Scaling Up: Larger Investment Example

Let’s see how compound interest works with a larger investment amount like $500,000.

principal_large <- 500000
years <- 10
rate <- 0.05

large_investment <- tibble(year = 0:years) |>
  mutate(
    amount = principal_large * (1 + rate) ^ year,
    interest_earned = amount - principal_large
  )

With a larger principal, the absolute dollar growth becomes much more dramatic, though the percentage growth remains the same.

Visualizing the Larger Investment

large_investment |>
  ggplot(aes(x = year, y = amount)) +
  geom_line(color = "green4", linewidth = 1) +
  geom_point(color = "red", size = 2) +
  labs(
    title = "Compound Interest: $500K Investment",
    x = "Year",
    y = "Investment Value",
    subtitle = paste("Growth at", rate * 100, "% annual interest")
  ) +
  scale_y_continuous(labels = label_currency())

Line chart of a $500,000 investment growing at 5 percent annual compound interest over ten years in R, with currency-formatted y-axis showing how a large principal compounds into substantially larger absolute dollar growth every year.

The same 5% rate now generates tens of thousands in additional value each year due to the larger base amount.

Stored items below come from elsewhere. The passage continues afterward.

(** [s.split()]: the maximal runs of characters that are not whitespace.
    The helper returns the run its argument starts with and the runs after
    it. *)
Fixpoint split_ws_aux (s : pystr) : pystr * list pystr :=
  match s with
  | [] => ([], [])
  | c :: s' =>
      let '(word, words) := split_ws_aux s' in
      if isspace c then
        ([], match word with [] => words | _ => word :: words end)
      else (c :: word, words)
  end.

Definition split_ws (s : pystr) : list pystr :=
  let '(word, words) := split_ws_aux s in
  match word with [] => words | _ => word :: words end.

(** No character of [s] is whitespace. *)
Definition plain (s : pystr) : bool := forallb (fun c => negb (isspace c)) s.

Definition SKIP_COMMIT : pystr := lit "67315cadb346c5d12981f6c9401ff72a98742a1b".

Section Script.

Variable todecimal : pychar -> option N.
Variable max_str_digits : nat.

(** Lines 33-42 for one timestamp: [datetime.fromtimestamp], plus
    [timedelta(days=120)], [timestamp()] and [int], all in the local time
    zone of the machine; [None] when the datetime module raises. *)
Variable add_120_days : Z -> option Z.

Definition option_bind {A B} (o : option A) (k : A -> option B) : option B :=
  match o with
  | Some a => k a
  | None => None
  end.

(** The suite of the [try]; [None] is any exception, all of which the
    [except Exception] clause catches. *)
Definition shifted_dates (author_date committer_date : pystr) : option pystr :=
  let author_parts := split_ws author_date in
  let committer_parts := split_ws committer_date in
  option_bind (nth_error author_parts 0) (fun author_text =>
  option_bind (py_int todecimal max_str_digits author_text) (fun author_timestamp =>
  option_bind (nth_error author_parts 1) (fun author_timezone =>
  option_bind (nth_error committer_parts 0) (fun committer_text =>
  option_bind (py_int todecimal max_str_digits committer_text) (fun committer_timestamp =>
  option_bind (nth_error committer_parts 1) (fun committer_timezone =>
  option_bind (add_120_days author_timestamp) (fun author_new_timestamp =>
  option_bind (add_120_days committer_timestamp) (fun committer_new_timestamp =>
  option_bind (py_str max_str_digits author_new_timestamp) (fun author_new =>
  option_bind (py_str max_str_digits committer_new_timestamp) (fun committer_new =>
  Some (author_new ++ lit " " ++ author_timezone ++ [LF]
        ++ committer_new ++ lit " " ++ committer_timezone))))))))))).
(* ===== verification/Prelude.v ===== *)
(** * Open Workflow Agent: a verification of the core runtime

    The program ([core/src/open_workflow_agent/] of the repository, written in
    Python) admits workflow documents, normalizes them into plans, interprets
    the plans and keeps what must survive a crash in one database: handles,
    leases, receipts, timers, children.  Workers share nothing but that
    database.  This library translates the program's functions into Rocq
    functions, with the source's names where the language allows them, and
    proves what makes each part correct.  Paths below are relative to
    [core/src/open_workflow_agent/].

    ** Parts and files

    The language.  [Prelude]: fallible computations ([outcome], with the
    notations [let!], [guard!] and [reject!]), loops that may raise, the tactics
    [ok_inv] and [bool_inv], the hint database [owa].  [PyStr], [PyFloat],
    [Json]: Python's strings, numbers (binary64) and JSON values with
    [json.dumps], [==] and dictionaries in insertion order.  [Errors]: the
    exception classes of [errors.py] and the interpreter's.  [Sha256]: digests.

    Documents.  [Expressions] ([expressions.py]): the scanner, the admission of
    data, the evaluator around jq.  [Tasks] and [Definitions] ([definitions.py],
    [workflow.py]): JSON pointers, task scopes, reusable components.  [Timing]
    ([retry.py], [timing.py]): durations, retry policies, deadlines.  [Versions]
    and [Catalog] ([versions.py], [workflow_catalog.py]).  [Schemas]
    ([workflow.py], [resources.py]), [Native] ([native_extensions.py],
    [native_state_policy.py], [native_lineage_policy.py]), [Profiles],
    [Schedule] ([schedule_profile.py]) and [Capabilities]: what is admitted.
    [Plan]: [normalize_workflow].

    Execution.  [ExecState] and [Executor]: [WorkflowExecutor] of [workflow.py]
    as a state and exception monad.  [ExecutorFuel], [ExecutorControl] and
    [ExecutorBehaviour] hold its theory.  [Events] ([events.py]) and
    [EventMatching] ([event_matching.py]): the in-process bus and the matcher of
    durable subscriptions.  [Traffic] ([traffic_policy.py]): HTTP admission.

    Durable state.  [Lifecycle] ([lifecycle.py]), [Ownership] ([ownership.py])
    and [Invocations] ([persistence.py]): states, leases, handles with
    conditional writes.  [Identity], [Receipts] and [Journal] ([effects.py],
    [_effect_storage.py]): the journal of external actions and decisions, with
    [JournalSpec] its contract.  [Forks] ([forks.py]), [Timers] and
    [TimersSpec] ([timers.py]), [Children] and [ChildrenSpec] ([children.py]),
    [ChildWaits] and [ChildWaitsSpec] ([child_waits.py],
    [child_suspension.py]): the components that record their decisions there.
    [ScheduleStore] ([_schedule_store.py], [_schedule_storage.py]): schedules
    and the slots of their occurrences, with [ScheduleSpec] its contract.
    [EventStore] ([event_store.py]): the durable inbox, outbox, subscriptions,
    selections and pins, over [Rows]; [EventLog] is the abstract broadcast log,
    [EventRefine] and [EventStoreSpec] show that every operation is a history of
    it and what follows, [EventVerify] what reconciliation guarantees.
    [StateUpdates] ([state_updates.py], [state_update_resolution.py]) and
    [StateUpdatesSpec]: the audited changes of native state.

    Who may act.  [Security] ([security.py], [execution_authority.py]): the
    principals of deployment profiles, policies of rules, the authority of an
    execution and its encoding.  [Authorization] ([execution_authorization.py]):
    the records of authorities, candidates, decisions, intents and outcomes, and
    the verification of each, on a database whose further tables are
    [AuthTables].  [AuthorizationStore] ([ExecutionAuthorizationStore] of the
    same file): reserving an authority for a caller, a child or a schedule,
    admitting it with the definition ([admission_participant]), authorizing an
    action ([authorize]) and sealing its intent and its outcome, as participants
    of the journal's transactions.  [AuthorizationSpec]: the
    contract, a log of records.  [ApprovalPolicy]
    ([protected_approval_policy.py]): who decides an approval, to whom it may
    move, what a response must satisfy.  [ProtectedApprovals]
    ([protected_approval_store.py], [protected_approval_recovery.py]): the
    private request of an approval and the chain of its mutations, read only
    when the whole chain verifies, and the operations [admit_request] and [mutate].
    [Approvals] ([approvals.py], [protected_approval_service.py]): the public
    rows, decisions, the bus in front of the event store and the service.
    [ApprovalsSpec]: the contract, a register of requests.  [SandboxJobs]
    ([sandbox/jobs.py]): the durable jobs that a workflow starts and that outlive
    it, their admission, leases, submits, controls and outcomes, each a column
    and a receipt that [get] compares.  [SandboxJobsSpec]: the contract, a
    register of lives.  [SandboxDispatch] ([sandbox/job_dispatcher.py],
    [sandbox/job_backend.py], [sandbox/manager.py]): a delivery as a program of
    store operations and backend calls, [Do] and [Ask], and any number of
    workers that run them in any interleaving.

    ** How the code is modelled

    A function that may raise returns [res], a value or an exception; [except]
    clauses select by class.  Mutation is state passing: a table is a [gmap]
    under its primary key, a database operation takes the database and returns a
    result and the next database, and a failed transaction returns the one it
    started from.  A JSON text in a column is the value it encodes with the
    options it was printed with ([Receipts.Text]).  Clocks, random identifiers
    and database failures ([fault]) are arguments.  The theorems about durable
    state quantify over every sequence of operations by every worker: each
    component has a step relation, one constructor per operation, and its
    properties are invariants of it or of its closure.

    Components meet at interfaces.  [Journal.Database] is polymorphic in the
    tables of the other components.  What they promise to verify about a receipt
    is the class [Journal.Evidence]; [ChildWaits.child_components] is the part
    children implement.  What the journal promises to them is the relation
    [JournalSpec.ledger_steps]: timers, forks and waits are proved against it.
    Code outside the repository is the operations of a class: [JqEngine] (the jq
    package), [SchemaLibrary], [Calendar] (croniter and time zones),
    [HostEnvironment], [ScheduleAuthority], [EventEvidence] (what approvals
    contribute to events, with [EventLaws]; [Approvals.approval_events] is the
    instance), [HostTime] (the reading and printing of instants), [ApprovalHost]
    (the evidence of the archive and who participates in the outcomes of
    publications, with [ApprovalLaws]), [UpdateServices] (authorizations and
    native stores, with [UpdateLaws]), [AuthorityHost] (the rows of the definition
    archive, child bindings and schedules that an authority is checked against),
    [JobServices] (the archive that resolves the definition of a job, and who
    participates in its outcome, with [JobLaws]; [SandboxJobs.job_components] is
    the part of [Evidence] that jobs implement),
    and [Runtime] (asyncio, protocol clients, the journal as
    the interpreter sees it), whose laws are [RuntimeLaws], [RuntimeMonotone]
    and [RuntimeSettled].

    ** What the theorems show

    - Handles and leases: a terminal outcome is final, a stale or fenced writer
      changes nothing, a takeover fences every earlier lease for good, a live
      lease excludes others and a released one can be taken, cancellation
      revokes the lease ([Invocations], [Ownership]).
    - Journal: every operation refines opening an entry once and settling it at
      most once by its owner; one dispatcher per action; decisions are kept;
      foreign completions are refused; reconciliation of an invocation always
      ends and, when it accepts, every admitted action it depends on has a
      readable receipt ([JournalSpec]).
    - Forks, timers and waits: the first decision (winner, arming, wake) is the
      one every later attempt sees; claims are fenced by their generation; live
      timers stay within the capacity; a wake has a true reason; a scan misses
      no wait that can be woken ([Forks], [TimersSpec], [ChildWaitsSpec]).
    - Children: the children of a tree are counted exactly and never exceed the
      limits its first reservation fixed; each hangs from its root by a chain as
      long as its depth; an effect reserves one child ([ChildrenSpec]).
    - Schedules: the store refines an agenda with one entry per occurrence; an
      occurrence is bound to one invocation, its claims are fenced, a cancelled
      schedule is neither claimed nor bound again, and the numbers of the
      occurrences are exactly those given out ([ScheduleSpec]).
    - Executor: in an admitted workflow every transition finds its target; a
      failed task leaves its scope as it was; a completed one publishes its
      result; more fuel never changes a result.
    - Documents: admitted scopes have distinct task names and resolvable
      references, plans stay within their bounds, reusable functions are
      acyclic, the latest version is the highest, identities and scanned texts
      round-trip, and expression data is admitted exactly when it is shallow
      enough and its numbers are safe.
    - Event store: every history of the store is one of a log whose arrivals
      are numbered once; a pending listener loses no arrival; sequential
      listeners of an invocation do not reuse one; the first acceptable arrival
      is the one selected, and the selection is final; acceptance is idempotent;
      reconciliation ends, and what it accepts has its evidence
      ([EventStoreSpec], [EventVerify]).
    - State updates: a control is dispatched to the native store at most once,
      its result is final, what its owner abandoned is never applied, and an
      invocation has a bounded number of them ([StateUpdatesSpec]).
    - Authorization: the store refines a log to which records are only added,
      each under its conditions; every decision on record was permitted by the
      policy its invocation was admitted with; a decision is granted only under
      a live lease and a current policy, is then the same for ever, and belongs
      to one request; an outcome is sealed once; decisions and intents are
      bounded; an authority survives its encoding ([AuthorizationSpec],
      [Security]).
    - Approvals: every operation of the bus and the service is a history of a
      register, of the log of events and of the ledger of receipts; how an
      approval ended never changes; a protected one is decided by its assignee
      only, with a mutation on record for every revision; a mutation is
      authorized, timely and at the revision its actor saw; and what is read of
      a protected approval agrees with the whole chain of its evidence
      ([ApprovalsSpec]).
    - Sandbox jobs: every operation is a history of a register in which a job is
      admitted within the capacity, submitted at most once, and ends once; the
      backends are asked at most once to submit a job, after the submit was
      recorded, whatever they answer and wherever workers stop; a claim fences
      every earlier lease, and a job whose lease expired can be claimed; an
      outcome that is read is accounted for: a cancellation by the owner, a
      deadline that passed, or an exit of this job ([SandboxJobsSpec],
      [SandboxDispatch]).
    - Events and traffic: a subscriber receives what is published after it
      subscribed, in order; a decision of the matcher satisfies its strategy;
      concurrency limits hold at every instant.

    ** Fuel and bounds

    Loops that are not structural take fuel.  The scanner's is the length of the
    text, the reconciliation's the number of indexed actions, the pointer and
    component walks' the depth of the document, and theorems ([tokens_total],
    [verify_invocation_total], [verify_events_total],
    [resolve_reusable_components_total]) show that it suffices.  The parents of
    an invocation are followed with fuel 65: the code refuses a chain of more
    than 64 ancestors, so more changes nothing ([read_authority_terminates]).  A workflow may run for ever, so the executor takes any fuel, and
    [ExecutorFuel.run_tasks_fuel] shows that it only decides whether a result is
    reached.  Characters are code points below 256.  Limits of the program (64
    levels, 10,000 scopes, payload sizes, budgets) are the source's constants.

    ** Not modelled

    The executor with a durable handle or inside an engine (its decisions go
    through the modelled journal, but the suspension of coroutines is asyncio's);
    [finish_external] and the HTTP recovery behind it; the read-only inspection
    of an authorization without the store ([verify_authorized_business_snapshot])
    and the resolution of credentials; the archive of definitions
    ([recovery_definitions.py]), of which [Authorization] has the identities and
    receipts it reads; the in-process bus behind approvals, whose operations are
    not transactions, and their bearer credentials.  Bounded memory and the admission
    of executable sources keep tables of their own: what they verify about their
    receipts is an operation of [Evidence], which the theorems
    quantify over, and a component for one of them would be a database as the
    others are, proved against [ledger_steps], and an instance of that class.
    Of the delivery of jobs, timeouts and
    cancellations of coroutines are answers of the backend and workers that
    stop; the supervisors behind the backends are not modelled.
    Protocol clients, the HTTP server, telemetry, storage drivers, the process
    sandbox and the engine adapters are input and output around third-party
    libraries. *)
From stdpp Require Import base list strings gmap.
From Stdlib Require Import ZArith Lia Ascii.

Declare Scope owa_scope.
Delimit Scope owa_scope with owa.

Comparing Multiple Interest Rates

Real investments have varying returns, so let’s compare different interest rate scenarios.

rates <- seq(0.04, 0.10, by = 0.02)  # 4%, 6%, 8%, 10%
principal <- 500000
years <- 10

These rates represent a realistic range from conservative (4%) to optimistic (10%) annual returns.

Creating Multi-Rate Comparison Data

We’ll use expand_grid() to create all combinations of years and interest rates.

multi_rate_data <- expand_grid(year = 0:years, rate = rates) |>
  mutate(
    amount = principal * (1 + rate) ^ year,
    interest_earned = amount - principal
  )

This creates a comprehensive dataset showing how the same investment performs under different interest rate scenarios.

Visualizing Rate Comparisons

multi_rate_data |>
  ggplot(aes(x = year, y = amount, color = factor(rate))) +
  geom_line(linewidth = 1) +
  geom_point(size = 2) +
  labs(
    title = "Compound Interest: Impact of Different Rates",
    x = "Year",
    y = "Investment Value",
    color = "Interest Rate",
    subtitle = paste("Starting investment: $", scales::comma(principal))
  ) +
  scale_y_continuous(labels = label_currency())

Multi-line chart comparing $500,000 compound interest growth over ten years at 4, 6, 8, and 10 percent annual rates in R, dramatically showing how small rate differences produce large gaps in final portfolio value by year ten.

This comparison dramatically shows how even small differences in interest rates (like 2%) can result in huge differences in final value over time.

Creating a Comparison Table

For precise comparisons, let’s create a formatted table showing values at each rate.

multi_rate_data |>
  select(year, rate, amount) |>
  pivot_wider(
    names_from = rate, 
    values_from = amount,
    names_glue = "{rate*100}% Rate"
  ) |>
  gt() |>
  fmt_currency(columns = -year)

This table format makes it easy to compare exact dollar amounts across different scenarios and time periods.

Summary

Compound interest calculations in R demonstrate the powerful concept of exponential growth over time. Using tidyverse tools like tibble(), mutate(), and expand_grid(), we can easily model different investment scenarios and visualize how small changes in interest rates or time periods create dramatic differences in outcomes. The key insight is that compound interest rewards both higher rates and longer time horizons, with the effects becoming more pronounced as investments mature. These R techniques can be applied to any financial planning scenario, from retirement savings to loan calculations.